Origine et histoire de l'Église Saint-Laurent
L’église Saint-Laurent de Beaumont-sur-Oise, édifiée entre le XIIe et le XVIe siècle, est un témoignage précoce de l’architecture gothique en Île-de-France. Sa nef, conçue pour trois niveaux (triforium et fenêtres hautes), resta inachevée et fut recouverte d’une charpente en carène renversée, remplacée au XIXe siècle par des voûtes controversées. Le chœur, datant du dernier quart du XIIe siècle, conserve une abside carrée et une voûte sexpartite, inspirée de Notre-Dame de Paris. Son plan original, avec doubles bas-côtés, est unique dans les églises rurales de la région.
Classée monument historique dès 1862 parmi les premiers du Val-d’Oise, l’église subit des restaurations malencontreuses : la charpente médiévale fut vendue en 1878, et des voûtes en plâtre abaissèrent la nef, assombrissant l’édifice. Déclassée puis reclassée en 1895, elle bénéficia de restaurations ultérieures (1907–1908, 1928) après les bombardements de 1940. Le clocher Renaissance, orné de sculptures et d’un dôme à lanternon, domine la façade occidentale, seule partie visible depuis la voie publique.

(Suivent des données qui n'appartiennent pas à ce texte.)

(** C7 (as amended). No reference is captured once and shared.  Each of
    the four estimators that price in ETH (deposit gas, swap gas, bridge
    fees, bridge slippage) makes its own call to [getEthPriceUsd]: its
    figures are the same whatever the other reads return, and they are
    denominated with the price its own read gave (3500 when the read
    fails).  The route values the trade at its constant 3500, and the AMM
    slippage service prices the input with the tick price of the pool it
    quotes.  The four estimators' figures share a reference when their
    four reads return the same thing; the whole estimate does when, in
    addition, that reference and the AMM pool's price are both 3500. *)
Theorem each_estimator_reads_its_own_price (e : Estimation) :
  let c := estimators e in
  (forall site reading,
     (site <> DepositGasRead ->
        deposit_leg (with_read c site reading) = deposit_leg c) /\
     (site <> SwapGasRead ->
        swap_leg (with_read c site reading) = swap_leg c) /\
     (site <> BridgeFeesRead ->
        calculateAcrossBridgeFees (with_read c site reading)
        = calculateAcrossBridgeFees c) /\
     (site <> BridgeSlippageRead ->
        calculateAcrossBridgeSlippage (with_read c site reading)
        = calculateAcrossBridgeSlippage c)) /\
  Forall (denominated (getEthPriceUsd (slot0_at c DepositGasRead)))
    (deposit_conversions c) /\
  Forall (denominated (getEthPriceUsd (slot0_at c SwapGasRead)))
    (swap_conversions c) /\
  Forall (denominated (getEthPriceUsd (slot0_at c BridgeFeesRead)))
    (bridge_fee_conversions c) /\
  Forall (denominated (getEthPriceUsd (slot0_at c BridgeSlippageRead)))
    (bridge_slippage_conversions c) /\
  denominated route_ethPriceUsd (route_conversion e) /\
  denominated (currentPrice (amm_report e)) (amm_conversion e) /\
  (forall reading,
     (forall site, slot0_at c site = reading) ->
     Forall (denominated (getEthPriceUsd reading)) (estimator_conversions c) /\
     (getEthPriceUsd reading == 3500 -> currentPrice (amm_report e) == 3500 ->
      single_reference e)).
Proof.
  cbv zeta. set (c := estimators e).
  assert (Hdep : Forall (denominated (getEthPriceUsd (slot0_at c DepositGasRead)))
                   (deposit_conversions c)).
  { apply gas_report_denominated. }
  assert (Hswap : Forall (denominated (getEthPriceUsd (slot0_at c SwapGasRead)))
                    (swap_conversions c)).
  { apply gas_report_denominated. }
  assert (Hfees : Forall (denominated (getEthPriceUsd (slot0_at c BridgeFeesRead)))
                    (bridge_fee_conversions c)).
  { unfold bridge_fee_conversions. cbv zeta.
    apply Forall_cons. split; [reflexivity |].
    apply Forall_cons. split; [reflexivity |].
    apply gas_report_denominated. }
  assert (Hslip : Forall (denominated (getEthPriceUsd (slot0_at c BridgeSlippageRead)))
                    (bridge_slippage_conversions c)).
  { unfold bridge_slippage_conversions, calculateAcrossBridgeSlippage.
    destruct (across_slippage_fetch c) as [| feeData]; [constructor |].
    destruct (amountInWei c =? 0)%N; [constructor |].
    repeat (apply Forall_cons; split; [reflexivity |]). constructor. }
  assert (Hroute : denominated route_ethPriceUsd (route_conversion e))
    by reflexivity.
  assert (Hamm : denominated (currentPrice (amm_report e)) (amm_conversion e)).
  { unfold denominated, amm_conversion, amm_report, calculateSlippage.
    cbn [usd native how expectedAmountOut currentPrice]. reflexivity. }
  split.
  { intros site reading.
    unfold deposit_leg, swap_leg, calculateAcrossBridgeFees,
      calculateAcrossBridgeSlippage.
    repeat split; intros Hsite; destruct site; try congruence;
      cbn [with_read amountInWei deposit_gasEstimate mainnet_feeData
           swap_gasEstimate arbitrum_feeData base_feeData across_totalRelayFee
           across_slippage_fetch slot0_at]; reflexivity. }
  split; [exact Hdep |]. split; [exact Hswap |]. split; [exact Hfees |].
  split; [exact Hslip |]. split; [exact Hroute |]. split; [exact Hamm |].
  intros reading Hsame.
  assert (Hall : Forall (denominated (getEthPriceUsd reading)) (estimator_conversions c)).
  { unfold estimator_conversions. rewrite !Forall_app.
    rewrite <- (Hsame DepositGasRead) at 1. rewrite <- (Hsame SwapGasRead) at 1.
    rewrite <- (Hsame BridgeFeesRead) at 1. rewrite <- (Hsame BridgeSlippageRead).
    repeat split; assumption. }
  split; [exact Hall |].
  intros Hprice Hpool. exists 3500. unfold conversions. fold c.
  rewrite Forall_app. split.
  - eapply Forall_impl; [exact Hall |].
    intros cv. apply denominated_comp. exact Hprice.
  - apply Forall_cons. split; [exact Hroute |].
    apply Forall_cons. split; [| constructor].
    apply (denominated_comp _ _ _ Hpool). exact Hamm.
Qed.

Lemma each_estimator_reads_its_own_price_witness :
  Forall (denominated 3500) (estimator_conversions fallback_cycle) /\
  single_reference all_3500.
Proof.
  pose proof (each_estimator_reads_its_own_price all_3500) as H.
  cbv zeta in H. destruct H as (_ & _ & _ & _ & _ & _ & _ & H).
  destruct (H None) as [Hall Hone]; [intros site; reflexivity |].
  split; [exact Hall |]. apply Hone; vm_compute; reflexivity.
Defined.

(** C7, as stated, fails on an estimate in which the price pool answers
    the deposit leg's read and not the swap leg's: the two legs cost the
    same 0.002 ETH and are reported as $6.00 and $7.00, so no single
    reference converts both. *)
Lemma drifting_has_no_single_reference : ~ single_reference drifting_estimate.
Proof.
  intros [r Hall]. unfold conversions, estimator_conversions in Hall.
  rewrite !Forall_app in Hall. destruct Hall as ((Hd & Hs & _) & _).
  unfold deposit_conversions, gas_conversions in Hd.
  unfold swap_conversions, gas_conversions in Hs.
  apply Forall_cons in Hd. destruct Hd as [H1 _].
  apply Forall_cons in Hs. destruct Hs as [H2 _].
  unfold denominated in H1, H2. cbn [usd native how printed] in H1, H2.
  assert (E : gasCostUsd (deposit_leg drifting) == gasCostUsd (swap_leg drifting)).
  { rewrite H1, H2. reflexivity. }
  vm_compute in E. discriminate E.
Qed.

(** Nor is it enough that the price pool answers every read alike: the
    gas legs are then priced near 3000 while the route values the trade at
    its constant 3500. *)
Example steady_pool_is_not_enough : ~ single_reference steady_estimate.
Proof.
  intros [r Hall]. unfold conversions, estimator_conversions in Hall.
  rewrite !Forall_app in Hall. destruct Hall as ((Hd & _) & Hrest).
  unfold deposit_conversions, gas_conversions in Hd.
  apply Forall_cons in Hd. destruct Hd as [H1 _].
  apply Forall_cons in Hrest. destruct Hrest as [Hroute _].
  unfold denominated in H1, Hroute.
  cbn [usd native how printed route_conversion amountFloat steady_estimate estimators]
    in H1, Hroute.
  assert (Er : fl r == 3500).
  { unfold fmul in Hroute.
    assert (fl 1 == 1) as E1 by (vm_compute; reflexivity).
    assert (fl route_ethPriceUsd == 3500) as E2 by (vm_compute; reflexivity).
    rewrite E1, E2, !Qmult_1_l, fl_idem in Hroute.
    rewrite <- Hroute. vm_compute. reflexivity. }
  unfold fmul in H1.
  rewrite (toFixed_value_comp _
             (fl (fl (gasCostEth (deposit_leg steady)) * 3500)) 2) in H1 by (rewrite Er; reflexivity).
  vm_compute in H1. discriminate H1.
Qed.

End EstimateClaims.


(* ===================================================================== *)
(** ** More on the settlement contract                                    *)
(* ===================================================================== *)

Module ArbfarmExtras.

Import Arbfarm ArbfarmMore ArbfarmProofs.
Local Open Scope N_scope.

(** *** The sum of the balances *)

Lemma sum_insert (m : gmap address N) k v :
  map_fold (fun _ x acc => x + acc) 0 (<[k := v]> m) + default 0 (m !! k)
  = map_fold (fun _ x acc => x + acc) 0 m + v.
Proof.
  destruct (m !! k) as [old |] eqn:E; cbn.
  - rewrite <- (insert_delete_eq m k v) at 1.
    rewrite map_fold_insert_L.
    + rewrite (map_fold_delete_L _ _ k old m); [lia | | exact E].
      intros. lia.
    + intros. lia.
    + apply lookup_delete_eq.
  - rewrite map_fold_insert_L; [lia | | exact E]. intros. lia.
Qed.

Lemma sum_credit (m : gmap address N) k c :
  map_fold (fun _ x acc => x + acc) 0 (<[k := default 0 (m !! k) + c]> m)
  = map_fold (fun _ x acc => x + acc) 0 m + c.
Proof. pose proof (sum_insert m k (default 0 (m !! k) + c)). lia. Qed.

Lemma totalOwed_write s user v ut eth ev :
  totalOwed {| userBalances := <[user := v]> (userBalances s);
               userTransactions := ut; selfBalance := eth; events := ev |}
  + balanceOf s user
  = totalOwed s + v.
Proof. unfold totalOwed, balanceOf. cbn. apply sum_insert. Qed.
(** * aleo_python/hash_integer.py: the command-line shim around [hash_int]

    The script parses one integer from the command line, hands it to the
    native primitive [aleo_python.hash_int] and prints the digest:

<<
    def hash_integer(integer):
        return hash_int(integer)

    if __name__ == "__main__":
        if len(sys.argv) > 1:
            try:
                input_integer = int(sys.argv[1])
                hashed_integer = hash_integer(input_integer)
                print(f"The hash of {input_integer} is {hashed_integer}.")
            except ValueError:
                print("Invalid input. Please provide an integer.")
        else:
            print("Please provide an integer as a command line argument.")
>>

    The embedding is shallow.  Python integers are [Z], Python strings are
    [string] (a character is its code point, code points below 256), and a
    computation is a value of the small trace-and-exception monad [M]: the
    list of observable events it performed (calls of the builtin [int], calls
    of the primitive, lines written to standard output) and either its value
    or the exception that left it.

    The interpreter enters through two settings, gathered in [interpreter]:
    the cap on the number of digits of a converted integer literal, and what
    the encoding of standard output can encode.  Standard output is taken to
    be open, and memory to suffice. *)

From Stdlib Require Import ZArith List String Ascii Bool Lia.
From Stdlib Require Import DecimalString DecimalFacts DecimalPos DecimalZ.
Import ListNotations.

#[local] Open Scope string_scope.
#[local] Open Scope Z_scope.
(** A series ([models/series.py]).  The per-game counters of the teams,
    which [start_new_game] resets and nothing else in the module reads, are
    not part of the team objects above. *)
Module Series.
Record t : Type := mk {
  series_id : string;
  date : string;
  team1 : Team.t;
  team2 : Team.t;
  games : list Game.t;
  best_of : Z;
  current_game : Z;
  team1_wins : Z;
  team2_wins : Z;
  winner : option string
}.

(** [Series(series_id, date, team1, team2)] *)
Definition new (series_id date : string) (team1 team2 : Team.t) : t :=
  mk series_id date team1 team2 [] 3 0 0 0 None.

Definition start_new_game (s : t) : t * Game.t :=
  let current_game := current_game s + 1 in
  let s := mk (series_id s) (date s) (team1 s) (team2 s) (games s) (best_of s)
             current_game (team1_wins s) (team2_wins s) (winner s) in
  let gid := (series_id s ++ "_Game" ++ str current_game)%string in
  (s, Game.mk gid (series_id s) current_game None).

(** The object [save_summary] writes to [series_summary.json], as
    [json.load] gives it back: the players of both teams under their names
    (a later player of the same name replaces the earlier one), the two
    teams under theirs, and six further keys. *)
Definition save_summary (s : t) : Summary.t :=
  Summary.mk
    (Some (date s))
    (Some (fold_left
             (fun d p => setitem (Player.name p) (Player.lifetime_stats p) d)
             (Team.players (team1 s) ++ Team.players (team2 s)) []))
    (Some (setitem (Team.name (team2 s)) (Team.lifetime_stats (team2 s))
             (setitem (Team.name (team1 s)) (Team.lifetime_stats (team1 s)) [])))
    ["series_id"; "team1"; "team2"; "games_played"; "series_score"; "winner"].

(** [finish_series]: the series with its winner, and the summary saved. *)
Definition finish_series (s : t) : t * Summary.t :=
  let w := if team1_wins s >? team2_wins s
           then Team.name (team1 s) else Team.name (team2 s) in
  let s := mk (series_id s) (date s) (team1 s) (team2 s) (games s) (best_of s)
             (current_game s) (team1_wins s) (team2_wins s) (Some w) in
  (s, save_summary s).

(** [game.winner == name] for an [Optional[str]]. *)
Definition winner_is (game : Game.t) (name : string) : bool :=
  match Game.winner game with
  | Some w => String.eqb w name
  | None => false
  end.

(** [record_game(game)]: the series after it, and the summary saved when the
    series is finished by it. *)
Definition record_game (game : Game.t) (s : t) : t * option Summary.t :=
  let games := games s ++ [game] in
  let '(team1_wins, team2_wins) :=
    if winner_is game (Team.name (team1 s))
    then (team1_wins s + 1, team2_wins s)
    else if winner_is game (Team.name (team2 s))
    then (team1_wins s, team2_wins s + 1)
    else (team1_wins s, team2_wins s) in
  let s := mk (series_id s) (date s) (team1 s) (team2 s) games (best_of s)
             (current_game s) team1_wins team2_wins (winner s) in
  if current_game s >=? best_of s
  then let '(s, summary) := finish_series s in (s, Some summary)
  else (s, None).
End Series.

(** A directory of the series root whose summary [save_summary] wrote for a
    series with at least one player. *)
Definition written_by_series (entry : string * DirEntry) : Prop :=
  exists s,
    snd entry = Directory (Some (Json (Series.save_summary s)))
    /\ Team.players (Series.team1 s) ++ Team.players (Series.team2 s) <> [].

(** One game of the application ([ui.py]): [create_game_screen] starts it,
    [end_game] ends it with the name entered and records it. *)
Definition play_game (s : Series.t) (winner_name : string) : Series.t :=
  let '(s, game) := Series.start_new_game s in
  fst (Series.record_game (Game.end_game winner_name game) s).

L’intérieur révèle des chapiteaux du XIIIe siècle d’une grande expressivité, inspirés de la nature (feuilles de chêne, vigne, arum), et un triforium aux colonnettes fines, caractéristique des influences parisiennes. Les bas-côtés, homogènes sauf au nord où subsiste la base d’un clocher roman (vers 1130), communiquent avec la nef par des arcades brisées. Le chœur, plus lumineux, présente une sculpture sobre mais innovante, préfigurant le gothique. Malgré les altérations des XIXe et XXe siècles, l’église reste un exemple remarquable de l’évolution architecturale entre roman et gothique.
L’édifice est lié à des figures comme l’architecte Eugène Millet, responsable de la restauration contestée de 1860, ou Gabriel Ruprich-Robert, qui supervisa la restauration du clocher en 1895. Son histoire reflète les défis de la préservation du patrimoine, entre interventions maladroites et efforts de réhabilitation. Aujourd’hui, elle forme un ensemble paroissial avec les villages voisins de Mours, Nointel et Presles.
La localisation de l’église, sur un point élevé dominant la vallée de l’Oise, souligne son rôle historique dans le paysage urbain. Bien que seule la façade soit accessible, son clocher et sa structure interne en font un monument clé du Val-d’Oise, étudié pour ses innovations architecturales et ses chapiteaux, comparables à ceux de la collégiale de Mantes ou de l’abbatiale de Royaumont.